La réalité: des chercheurs ont montré que les gens qui jeûnent un jour seulement par mois étaient moins susceptibles aux accidents thromboemboliques. Alors qu’il y a plusieurs façons de jeûner, le point important est le fait que vous ne devriez pas vous sentir forcé à manger si vous n’avez pas faim. Des jeûnes courts journaliers (12 à 16 heures) ou un jeûne pendant toute une journée, une fois par semaine, peut avoir des bénéfices sur la santé, et ça va vous apprendre à différencier entre ennui ou soif de la vraie faim.

9 de 10 L’organique ne vous aidera pas à perdre du poids

J’aime mon marché fermier local, et j’essaie toujours d’acheter des produits des meilleures sources. Ceci dit, écrire « organique » sur une étiquette ne veut pas dire que ça va vous aider à perdre du poids, et dans certaines circonstances ça ne garantira même pas qu’un aliment est sain.

200 études ont comparé les bénéfices des aliments organiques sur la santé aux aliments conventionnels, et les résultats étaient surprenants : il n’y avait pas de bénéfices distinguables quand il s’agit d’aliments organiques, que ça intéresse la prévention des maladies ou une estimation globale de la santé. Spécifiquement à la perte de poids, une comparaison randomisée entre aliments organiques et no-organiques n’a trouvé aucune différence significative dans l’information nutritionnelle, calories incluses.

La réalité : plus de recherches sur les aliments organiques doivent être conduites. Il n’y a aucun doute sur le fait que les aliments organiques contiennent moins de pesticides et de toxines, la vraie question est, est ce que la petite différence en toxines a une différence significative scientifiquement sur votre santé. Plus important encore, donner à un aliment l’étiquette ‘organique’ ne veut pas dire ‘pro réduction de poids’. Les sources organiques de sucre sont du sucre. Et les produits organiques contenant 1.000 calories contiennent vraiment 1.000 calories. Si vous voulez réduire le risque d’introduire quelque chose de mauvais à votre corps, vous êtes libre d’acheter les produits organiques, mais gardez quand même un œil sur l’étiquette.

10 de 10 « Trop de protéines », ça n’existe pas

Vous avez peut être entendu que manger trop de protéines peut causer toute sorte de problèmes de santé, comme les lithiases rénales et vésicales, mais ce n’est pas pris en considération pas la majorité des gens.

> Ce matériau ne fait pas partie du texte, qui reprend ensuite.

Lemma property_step_mono f g current name schemas seen r :
  (forall s, below (fun c => f c s) (fun c => g c s)) ->
  property_step f current name schemas seen = Some r -> property_step g current name schemas seen = Some r.
Proof.
  intros Hfg. unfold property_step. destruct (as_map _); [done|].
  destruct (open_reference _ _ _) as [[reference target]|]; cbn [mbind option_bind].
  - destruct (f target (reference :: seen)) as [t|] eqn:E; cbn [mbind option_bind]; [|done].
    rewrite (Hfg _ _ _ E). cbn [mbind option_bind]. destruct t; [done|]. by apply first_combinator_mono.
  - by apply first_combinator_mono.
Qed.

Lemma property_fuel_mono n m current name schemas seen r :
  n <= m -> property_fuel n current name schemas seen = Some r -> property_fuel m current name schemas seen = Some r.
Proof.
  revert m current seen r. induction n as [|n IH]; intros m current seen r Hm; [done|]. destruct m as [|m]; [lia|].
  cbn [property_fuel]. apply property_step_mono. intros s c r'. apply IH. lia.
Qed.

Lemma property_fuel_agrees n current name schemas seen r :
  property_fuel n current name schemas seen = Some r -> schemaProperty current name schemas seen = r.
Proof.
  intros Hn. unfold schemaProperty. destruct (property_enough_returns current name schemas seen) as [r' Hr].
  rewrite Hr. cbn [from_option id]. revert Hn Hr. generalize (property_enough current schemas). intros m Hn Hr.
  pose proof (property_fuel_mono n (Nat.max n m) _ _ _ _ _ ltac:(lia) Hn) as Hn'.
  pose proof (property_fuel_mono m (Nat.max n m) _ _ _ _ _ ltac:(lia) Hr) as Hr'. congruence.
Qed.

(** [schemaProperty] satisfies the recursion of the code, with no fuel in it. *)
Lemma schemaProperty_unfold current name schemas seen :
  property_step (fun next seen => Some (schemaProperty next name schemas seen)) current name schemas seen =
    Some (schemaProperty current name schemas seen).
Proof.
  destruct (property_enough_returns current name schemas seen) as [r Hr].
  rewrite (property_fuel_agrees _ _ _ _ _ _ Hr). unfold property_enough in Hr. cbn [property_fuel] in Hr.
  revert Hr. apply property_step_mono. intros s c r' Hc. by rewrite (property_fuel_agrees _ _ _ _ _ _ Hc).
Qed.

(** ** What is found *)

(** The field [name] is declared by a schema: by its own properties, by the
    schema it refers to, or by a branch of a combinator. *)
Inductive declares (schemas : object) (name : string) : object -> Prop :=
| declares_here current property :
    as_map (obj_index (map_or_nil (obj_index current "properties")) name) = Some property -> declares schemas name current
| declares_through current reference target :
    open_reference current schemas [] = Some (reference, target) -> declares schemas name target -> declares schemas name current
| declares_branch current combinator branch :
    combinator ∈ ["allOf"; "oneOf"; "anyOf"] -> VMap branch ∈ list_or_nil (obj_index current combinator) ->
    declares schemas name branch -> declares schemas name current.

(** The same within [n] steps, as a test. *)
Fixpoint declares_within (n : nat) (schemas : object) (name : string) (current : object) : bool :=
  bool_decide (is_Some (as_map (obj_index (map_or_nil (obj_index current "properties")) name)))
  || match n with
     | O => false
     | S n' =>
       match open_reference current schemas [] with
       | Some (_, target) => declares_within n' schemas name target
       | None => false
       end
       || existsb (fun combinator =>
            existsb (fun branch => match branch with VMap m => declares_within n' schemas name m | _ => false end)
              (list_or_nil (obj_index current combinator))) ["allOf"; "oneOf"; "anyOf"]
     end.

Lemma existsb_elem {A} (f : A -> bool) l : existsb f l = true <-> exists x, x ∈ l /\ f x = true.
Proof. rewrite existsb_exists. split; intros (x & Hx & ?); exists x; by rewrite ?list_elem_of_In in *. Qed.

Lemma declares_has_depth schemas name current : declares schemas name current -> exists n, declares_within n schemas name current = true.
Proof.
  induction 1 as [current property H|current reference target H _ [n IH]|current combinator branch Hc Hb _ [n IH]].
  - exists 0. cbn. rewrite H. by rewrite bool_decide_true by eauto.
  - exists (S n). cbn [declares_within]. rewrite H, IH. by destruct (bool_decide _).
  - exists (S n). cbn [declares_within]. apply orb_true_iff. right. apply orb_true_iff. right.
    apply existsb_elem. exists combinator. split; [done|]. apply existsb_elem. by exists (VMap branch).
Qed.

Lemma least (P : nat -> bool) n : P n = true -> exists m, m <= n /\ P m = true /\ forall k, k < m -> P k = false.
Proof.
  induction n as [n IH] using lt_wf_ind. intros Hn.
  destruct (existsb P (seq 0 n)) eqn:E.
  - apply existsb_elem in E as (k & Hk%elem_of_seq & Hp). destruct (IH k) as (m & ? & ? & ?); [lia|done|].
    exists m. split_and!; [lia|done..].
  - exists n. split_and!; [done..|]. intros k Hk. apply not_true_iff_false. intros Hp.
    apply not_true_iff_false in E. apply E, existsb_elem. exists k. split; [apply elem_of_seq; lia|done].
Qed.

Lemma open_reference_seen current schemas seen reference target :
  open_reference current schemas [] = Some (reference, target) -> (reference ∉ seen) ->
  open_reference current schemas seen = Some (reference, target).
Proof.
  unfold open_reference. rewrite (bool_decide_false (_ ∈ [])) by set_solver. cbn [negb].
  destruct (HasPrefix _ _) eqn:E; cbn [andb]; [|done]. destruct (obj_index schemas _) eqn:Eo; try done.
  intros [= <- <-] Hs. rewrite (bool_decide_false (_ ∈ seen)) by done. done.
Qed.

Lemma open_reference_forget current schemas seen reference target :
  open_reference current schemas seen = Some (reference, target) -> open_reference current schemas [] = Some (reference, target).
Proof.
  unfold open_reference. rewrite (bool_decide_false (_ ∈ [])) by set_solver. destruct (HasPrefix _ _); [|done]. by case_bool_decide.
Qed.

Definition resolves (schemas : object) (reference : string) (target : object) : Prop :=
  obj_index schemas (TrimPrefix reference ref_prefix) = VMap target.

Lemma open_reference_resolves current schemas seen reference target :
  open_reference current schemas seen = Some (reference, target) -> resolves schemas reference target.
Proof. unfold open_reference, resolves. destruct (_ && _); [|done]. destruct (obj_index schemas _) eqn:E; naive_solver. Qed.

Pourquoi ? Parce qu’il n’y a aucune recherche qui montre la relation entre manger beaucoup de protéines et développer des problèmes rénaux. En fait, une étude publiée a testé le fait de manger jusqu’à 400 grammes de protéines par jour sans aucune conséquence néfaste.

Si vous avez un problème rénal préexistant, c’est possible qu’un régime riche en protéines puisse être difficile pour votre corps. Mais si vous avez un problème rénal, vous devriez parler à votre médecin à propos de votre régime.

La réalité : Si vous êtes en bonne santé, vous êtes libre de manger les protéines sans vous soucier de problèmes de santé – parce qu’il n’y en a pas. Les protéines sont l’un des macronutriments les plus métaboliques, ce qui veut dire que plus vous mangez de protéines, plus vous brûlez des calories. Souvenez-vous seulement que les calories sont toujours des calories donc les règles de l’apport global s’appliquent toujours.